2022 Mercedes-AMG SL Revealed, Seeking to Recapture the Magic
The Mercedes SL is a car that used to loom large in the public consciousness, but that hasn’t been the case lately. Once widely recognized as a rolling symbol of success, the SL’s sheen faded with the R230 generation that debuted for 2002 and the follow-up R231 generation that was ushered offstage after 2020. Seeking to shake off the doldrums, the all-new 2022 Mercedes-AMG SL alters the formula with the most dramatic changes yet.

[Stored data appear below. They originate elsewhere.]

(** * Measurement and scaling model of the graph comparison tool

    A shallow embedding of the point registry and of the metrics engine of
    [sci_viz_tool.py] (class [AnnotatorApp]): the five named points, the
    click handler that places them, [clear_marks], and [compute_metrics]
    with its local helpers [height], [pct] and [base_norm].

    Python floats are IEEE 754 binary64 values; they are modelled by the
    executable specification [spec_float] of the standard library, so that
    rounding, signed zeros, infinities and NaN behave as in the interpreter.
    Python exceptions are modelled by an error monad. *)

From Stdlib Require Import ZArith Bool List Lia.
From Stdlib Require Import Floats.SpecFloat.
From stdpp Require Import base option gmap strings.

Open Scope Z_scope.

(** ** Exceptions *)

Inductive exn : Set :=
| ZeroDivisionError
| OverflowError
| ValueError
| KeyError.

Inductive result (A : Type) : Type :=
| Return (a : A)
| Raise (e : exn).
Arguments Return {A} a.
Arguments Raise {A} e.

#[global] Instance result_ret : MRet result := fun _ a => Return a.
#[global] Instance result_bind : MBind result := fun _ _ f r =>
  match r with
  | Return a => f a
  | Raise e => Raise e
  end.
(** * rest_framework_mongoengine.utils: model introspection helpers

    A shallow embedding of [rest_framework_mongoengine/utils.py]
    ([_resolve_model], [get_field_info], [is_abstract_model],
    [get_field_kwargs]) together with the properties of these functions
    that the design document states.

    Python dictionaries whose order is irrelevant ([kwargs]) are finite
    maps; [OrderedDict]s are association lists with the insertion
    discipline of [OrderedDict.__setitem__]; exceptions are the left
    summand of a sum type. *)

From Stdlib Require Import ZArith NArith Ascii String List Lia.
From stdpp Require Import base option list gmap strings.

#[local] Set Warnings "-clear-no-such-hyp".

Local Open Scope string_scope.
Local Open Scope Z_scope.

(** ** Python values *)

Module Py.

#[local] Set Warnings "-register-all".

(** The values that field attributes hold in this module: [None],
    booleans, integers, text, lists and callables (named). *)
Inductive value : Type :=
| PyNone
| PyBool (b : bool)
| PyInt (z : Z)
| PyStr (s : string)
| PyList (l : list value)
| PyCallable (qualname : string).

(** Truth-value testing, as performed by [if x:] and [x and y]. *)
Definition truthy (v : value) : bool :=
  match v with
  | PyNone => false
  | PyBool b => b
  | PyInt z => negb (z =? 0)
  | PyStr s => negb (String.eqb s "")
  | PyList l => match l with [] => false | _ :: _ => true end
  | PyCallable _ => true
  end.

(** [getattr(obj, name, default)]: a missing attribute and an attribute
    holding the default are indistinguishable to the caller. *)
Definition getattr {A} (attr : option A) (default : A) : A :=
  match attr with Some a => a | None => default end.

(** *** [str] on integers *)

Definition digit_char (d : N) : ascii :=
  ascii_of_N (48 + d).

(** Most significant digit first; [fuel] bounds the number of digits. *)
Fixpoint digits_of (fuel : nat) (n : N) (acc : string) : string :=
  let acc' := String (digit_char (n mod 10)) acc in
  match fuel with
  | O => acc'
  | S fuel' => if (n <? 10)%N then acc' else digits_of fuel' (n / 10) acc'
  end.

Definition str_N (n : N) : string :=
  digits_of (N.size_nat n) n "".

Definition str_int (z : Z) : string :=
  match z with
  | Z0 => "0"
  | Zpos p => str_N (Npos p)
  | Zneg p => String "-" (str_N (Npos p))
  end.


(** *** Numbers given as bounds *)

(** A bound is an integer, a float or a [Decimal]; a float or [Decimal] is
    given by the text that [str] yields for it. *)
Inductive number : Type :=
| NInt (z : Z)
| NFloat (text : string)
| NDecimal (text : string).

Definition str_number (n : number) : string :=
  match n with
  | NInt z => str_int z
  | NFloat text => text
  | NDecimal text => text
  end.

(** [len(str(n))] *)
Definition len_str_number (n : number) : Z :=
  Z.of_nat (String.length (str_number n)).

(** *** [str.split(sep)] for a one-character separator *)

Fixpoint split_go (sep : ascii) (s : string) (cur : string) : list string :=
  match s with
  | EmptyString => [cur]
  | String c s' =>
      if Ascii.eqb c sep then cur :: split_go sep s' ""
      else split_go sep s' (cur ++ String c "")
  end.

Definition split (sep : ascii) (s : string) : list string :=
  split_go sep s "".

(** [c in s] for a character [c] *)
Fixpoint contains (c : ascii) (s : string) : bool :=
  match s with
  | EmptyString => false
  | String c' s' => Ascii.eqb c' c || contains c s'
  end.

End Py.

Import Py.

(** ** The mongoengine object model, as far as this module looks at it *)

Module me_fields.

(** The field classes of [mongoengine.fields] (and [mongoengine.base]). *)
Inductive field_class : Type :=
| BaseField
| ObjectIdField
| StringField
| URLField
| EmailField
| IntField
| LongField
| FloatField
| DecimalField
| BooleanField
| DateTimeField
| SequenceField
| ComplexBaseField
| ListField
| SortedListField
| DictField
| MapField
| ReferenceField
| EmbeddedDocumentField.

#[global] Instance field_class_eq_dec : EqDecision field_class.
Proof. solve_decision. Defined.

(** The proper base classes of each field class. *)
Definition bases (c : field_class) : list field_class :=
  match c with
  | BaseField => []
  | URLField | EmailField => [StringField; BaseField]
  | ListField | DictField => [ComplexBaseField; BaseField]
  | SortedListField => [ListField; ComplexBaseField; BaseField]
  | MapField => [DictField; ComplexBaseField; BaseField]
  | _ => [BaseField]
  end.

Definition issubclass (c d : field_class) : bool :=
  bool_decide (d ∈ c :: bases c).

End me_fields.

Import me_fields.

(** A queryset is identified by the collection it ranges over. *)
Definition queryset : Type := string.

(** The document class that owns a field ([model_field.model]). *)
Record owner : Type := {
  owner_name : string;
  _default_manager : queryset
}.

The change in nomenclature is a tipoff that the development of the new SL was handed over to the AMG division. The new SL debuts a new AMG architecture, and Mercedes claims that nothing under the skin of the new R232 generation is carried over from its predecessor or shared with the AMG GT roadster.
The car will be offered initially as the SL55 and the SL63, both using a 4.0-liter twin-turbocharged V-8. For the first time, though, the SL’s engine will be powering all four wheels, as AMG’s 4Matic+ all-wheel drive is standard on both models.
The SL’s new look is smoother and rounder, with a larger cabin, a less-exaggerated hood length, and a stubbier tail. The new SL adds nearly 5 inches between the axles, with the wheelbase growing from 101.7 to 106.3 inches. Overall length, by contrast, increases by just under three inches, to 185.2. Width is up by an inch and a half, to 75.4 inches. Cargo space is about the same as before at 8.5 cubic feet, or 7.5 with the roof stowed. Both models roll on 20-x-9-inch front and 20-x-11.5-inch rear wheels, with 21s available as an option.
The SL55 can be dressed up with a chrome package or an AMG Night package, while the SL63 offers an AMG Exterior Carbon Fiber package and an AMG Aerodynamics package. The latter includes an active aero element in the underbody in front of the engine that extends to increase downforce. All SLs, however, feature active louvers on the front air intakes and a retractable rear spoiler.
From the front, with its “Panamericana” vertical-bar grille, the new SL looks much like the current AMG GT roadster, but that model will be redesigned soon, and Mercedes design chief Gorden Wagener says that when it appears, “the difference [between the two cars] will be more.”
Whereas the last two SL generations featured a retractable hard top, Mercedes has reverted to a classic soft top for the new car, marking another major departure. As Wagener notes, “If you start with a retractable hard top again, you will get what you have right now, which is not appealing in my view.”
The triple-layer canvas roof weighs 46 pounds less than the previous retractable hard top and can be raised or lowered in 15 seconds at speeds up to 37 mph. It also allowed Mercedes to enlarge the SL’s cabin without the need for a commensurately larger boot to house an outsize folding hard top. The stretched passenger compartment wedges in a pair of rear jump seats, a feature last offered in the R107 model of the 1980s.